Evidence for a direct action of exogenous insulin on the pancreatic islets of diabetic mice: II. Prolonged insulin therapy before islet isolation and perifusion.

24 week old diabetic mice of the C57Bl/Ks (db/db) strain were treated with subcutaneous injections of Ultratard M.C. insulin at a dose of 40 mU/animal rising to 100 mU/animal after 12 weeks. The mean plasma insulin value was 146 +/- 20 microU/ml (n = 6). During this time, the mean body weight of the animals rose significantly (p less than 0.05) and the mean blood glucose concentration fell significantly (p less than 0.005) until a value 2-3 times normal was reached, the insulin dose was then adjusted empirically to maintain hyperglycaemia at this level. Pancreatic islets from these animals, untreated diabetic mice and normal (+/+) mice were isolated by collagenase digest and perifused with a modified Krebs-Ringer medium containing either 3 mmol/L or 15 mmol/L glucose. During glucose challenge, normal islets demonstrated the usual biphasic insulin response, but high glucose levels elicited no response from islets of untreated diabetic mice.
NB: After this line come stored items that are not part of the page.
(* ===== verification/CronRuns.v ===== *)
(** * What a store of jobs promises (core/cron-jobs.ts)

    Runs of the store of [CronStore], with calls that are refused or fail late, and what they keep: [sound] of the file,
    [tame] of each job. *)

From stdpp Require Import gmap.
From S2P Require Import Prelude JsString JsMap SummaryText StateError CronSchedule CronStore.
Local Open Scope Z_scope.

(** ** Runs of a store *)

Section runs.
Context (z : zone) (date_of_text : jsstr -> option Z) (uuid : nat -> jsstr) (resolve : jsstr -> jsstr) (locale_le : jsstr -> jsstr -> bool).

(** What happens to a store, at its instant. *)
Inductive event :=
  | ECreate (i : CreateAgentCronJobInput) | ECreateHeartbeat (i : CreateAgentCronJobInput) | ECreateRlm (i : CreateAgentCronJobInput)
  | ERebind (active session file dir : jsstr) | EUpdateRlm (active jid : jsstr) (u : RlmUpdate) | EDeleteRlm (active jid : jsstr)
  | ECancelRlm (active : jsstr) | ECancelSession (active session file : option jsstr)
  | EPause (active : jsstr) | EResume (active : jsstr) | EClear (active : jsstr) | EManage (active jid : jsstr) (a : AgentHeartbeatManagementAction)
  | ECancel (jid : jsstr) | ERecordRun (jid : jsstr) (err : option jsstr) | ERecordSkip (jid : jsstr)
  | EClaim (dueAt : Z) | ESettle (did : jsstr) (outcome : AgentCronJobRunResult) (err : option jsstr)
  | ERecover | ERecoverById (ids : list jsstr).

Definition no_dispatch {A} (m : op A) : op (list AgentCronDispatch) := m ;; mret [].
Definition perform (now : Z) (e : event) : op (list AgentCronDispatch) :=
  match e with
  | ECreate i => no_dispatch (create z date_of_text uuid locale_le i now)
  | ECreateHeartbeat i => no_dispatch (createHeartbeat z date_of_text uuid locale_le i now)
  | ECreateRlm i => no_dispatch (createRlmHeartbeat z date_of_text uuid locale_le i now)
  | ERebind a s f d => no_dispatch (rebindSessionJobs resolve locale_le a s f d)
  | EUpdateRlm a j u => no_dispatch (updateRlmHeartbeat z date_of_text locale_le a j u now)
  | EDeleteRlm a j => no_dispatch (deleteRlmHeartbeat locale_le a j now)
  | ECancelRlm a => no_dispatch (cancelRlmHeartbeatsForSession locale_le a now)
  | ECancelSession a s f => no_dispatch (cancelJobsForSession resolve locale_le a s f now)
  | EPause a => no_dispatch (pauseHeartbeat locale_le a now)
  | EResume a => no_dispatch (resumeHeartbeat z locale_le a now)
  | EClear a => no_dispatch (clearHeartbeat locale_le a now)
  | EManage a j m => no_dispatch (manageHeartbeat z locale_le a j m now)
  | ECancel j => no_dispatch (cancel locale_le j now)
  | ERecordRun j err => no_dispatch (recordRunResult z locale_le j err now)
  | ERecordSkip j => no_dispatch (recordSkipResult z locale_le j now)
  | EClaim dueAt => claimDue z uuid locale_le dueAt now
  | ESettle d o err => no_dispatch (recordDispatchResult z locale_le d o err now)
  | ERecover => no_dispatch (recoverInterruptedDispatches locale_le now)
  | ERecoverById ids => no_dispatch (recoverInterruptedDispatchesById locale_le ids now)
  end.

Context (path : jsstr).
(** The state in the file of the store. *)
Definition stored (w : world) : option CronJobsState :=
  match files w !! path with None => Some {| jobs := []; dispatches := [] |} | Some (inl st) => Some st | Some (inr _) => None end.
(** The occurrences that dispatches stand for, by the records of the file. *)
Definition occurrence (st : CronJobsState) (c : AgentCronDispatch) : jsstr * option stamp :=
  (id (c_job c), scheduledFor <$> find (fun d => jseqb (d_id d) (c_id c)) (dispatches st)).
Fixpoint run (es : list (Z * event)) (w : world) : list (jsstr * option stamp) * world :=
  match es with
  | [] => ([], w)
  | (now, e) :: es =>
      let '(r, w1) := perform now e w in
      let claimed := match r with inl cs => occurrence (default {| jobs := []; dispatches := [] |} (stored w1)) <$> cs | inr _ => [] end in
      let '(claimed', w2) := run es w1 in (claimed ++ claimed', w2)
  end.
End runs.

(** ** What the operations keep *)

(** The file holds [st], in a store with one file; no other process writes it. *)
Record at_ (path : jsstr) (st : CronJobsState) (n : nat) (w : world) : Prop := {
  at_mode : filePath w = Some path /\ path <> [] /\ sessionArtifactMode w = false;
  at_file : stored path w = Some st;
  at_drawn : drawn w = n;
  at_alone : Forall (fun f => match f with Meanwhile _ => False | _ => True end) (fates w) }.

Section calls.
Context (path : jsstr).
Notation at_ := (at_ path).

Definition calm {A} (m : op A) : Prop := forall st n w, at_ st n w -> after m (fun _ => at_ st n) (fun _ => at_ st n) w.

Lemma at_counters st n w k fs : at_ st n w -> Forall (fun f => match f with Meanwhile _ => False | _ => True end) fs -> at_ st n (set_counters k n fs w).
Proof. by intros [? ? ? ?] Hf; constructor. Qed.
Lemma fate_spec st n w : at_ st n w -> after next_fate (fun f w' => at_ st n w' /\ match f with Meanwhile _ => False | _ => True end) (fun _ _ => False) w.
Proof.
  intros H. pose proof H as [? ? Hn Ha]. unfold after, next_fate. destruct (fates w) as [|f fs] eqn:E; [done|]. apply list.Forall_cons in Ha as [Hf Ha].
  split; [|done]. rewrite Hn. by apply at_counters.
Qed.
Lemma calm_external : calm external.
Proof.
  intros st n w H. unfold external. apply after_bind. eapply after_mono; [by apply fate_spec| |done]. intros f w' [Hw Hf]. by destruct f.
Qed.
Lemma calm_bind {A B} (m : op A) (f : A -> op B) : calm m -> (forall a, calm (f a)) -> calm (m ≫= f).
Proof. intros Hm Hf st n w H. apply after_bind. eapply after_mono; [by apply Hm|intros a w' Hw; by apply Hf|done]. Qed.
Lemma calm_ret {A} (a : A) : calm (mret a).
Proof. by intros st n w H. Qed.
Lemma calm_release k : calm (release_all k).
Proof. induction k as [|k IH]; cbn [release_all]; [apply calm_ret|]. apply calm_bind; [apply calm_external|done]. Qed.
Lemma calm_acquire paths k : calm (acquire_all paths k).
Proof.
  revert k. induction paths as [|p paths IH]; intros k; cbn [acquire_all]; [apply calm_ret|]. apply calm_bind; [|done].
  intros st n w H. apply after_catching. eapply after_mono; [by apply calm_external|done|]. intros e w' Hw. apply after_bind.
  eapply after_mono; [exact (calm_release k st n w' Hw)|by intros [] w'' Hw'|done].
Qed.
Lemma calm_notify : calm notifyHeartbeatChange.
Proof.
  apply calm_bind; [|intros; apply calm_external]. intros st n w H. unfold after, update. destruct H as [? ? <- ?]. by constructor.
Qed.

(** The state before, or after, what an operation does to the file. *)
Definition either (st st' : CronJobsState) (n : nat) (w : world) : Prop := at_ st n w \/ at_ st' n w.

Lemma read_eq st n w : at_ st n w -> readJobsState path w = (inl st, w).
Proof. intros [_ Hf _ _]. unfold readJobsState, stored, mbind, se_bind, current in *. by destruct (files w !! path) as [[s|m]|]; simplify_eq. Qed.
Lemma paths_eq st n w : at_ st n w -> paths_of_store w = (inl [path], w).
Proof. intros [(Hp & Hne & Hm) _ _ _]. unfold paths_of_store, requireFilePath, current, mbind, se_bind. rewrite Hm, Hp. by destruct path. Qed.
Lemma readJobs_eq st n w : at_ st n w -> readJobs w = (inl (jobs st), w).
Proof.
  intros H. unfold readJobs, readStates, mbind, se_bind. rewrite (paths_eq st n w H). cbn [each]. unfold mbind, se_bind. rewrite (read_eq st n w H).
  unfold mret, se_ret. cbn. by rewrite app_nil_r.
Qed.

Lemma write_state st n w st' : at_ st n w -> after (writeJobsState path st') (fun _ => at_ st' n) (fun _ => either st st' n) w.
Proof.
  intros H. unfold writeJobsState. apply after_bind. eapply after_mono; [by apply fate_spec| |done]. intros f w' [Hw Hf].
  assert (Hr : at_ st' n (set_files (<[path := inl st']> (files w')) w')).
  { destruct Hw as [? ? ? ?]. constructor; [done| |done|done]. unfold stored. cbn. by rewrite lookup_insert_eq. }
  destruct f; [done|by left|by right|done].
Qed.

Lemma locked {A} (m : op A) (Q : A -> Prop) st st' n n' w : at_ st n w ->
  (forall w, at_ st n w -> after m (fun a w' => at_ st' n' w' /\ Q a) (fun _ w' => at_ st n w' \/ either st st' n' w') w) ->
  after (withCronJobsStateLocks [path] m) (fun a w' => at_ st' n' w' /\ Q a) (fun _ w' => at_ st n w' \/ either st st' n' w') w.
Proof.
  intros H Hm. unfold withCronJobsStateLocks. apply after_bind. eapply after_mono; [by apply calm_acquire| |by left]. intros a1 w1 H1. change (at_ st n w1) in H1.
  apply after_ensuring. eapply after_mono; [by apply Hm| |].
  - intros a w2 [H2 Ha]. eapply after_mono; [by apply calm_release|done|]. intros e w3 H3. right. by right.
  - intros e w2 [H2|[H2|H2]]; (eapply after_mono; [by apply calm_release| |]).
    1,2: by left. 1,2: right; by left. all: right; by right.
Qed.
End calls.

(** ** Jobs and files *)

(** What happens to a job at [now]: its next run is kept, dropped, or later than now, and when it has ended it stays so. *)
Record tame (now : Z) (j j' : AgentCronJob) : Prop := {
  tame_id : id j' = id j;
  tame_updated : updatedAt j' = updatedAt j \/ updatedAt j' = At now;
  tame_next : nextRunAt j' = nextRunAt j \/ nextRunAt j' = None \/ exists t, nextRunAt j' = Some (At t) /\ now < t;
  tame_ended : ended j = true -> ended j' = true }.
Lemma tame_refl now j : tame now j j.
Proof. constructor; auto. Qed.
Previous treatment of diabetic mice with insulin led to a restoration of the first phase of glucose mediated insulin secretion on perifusion and a significant increase (p less than 0.05) in the second phase. Such an improvement in beta-cell function in the face of prevailing hyperglycaemia, even allowing for the possible mediating effect of a 30% fall in blood glucose, was taken as further evidence for a direct action of exogenous insulin on the islets of diabetic mice.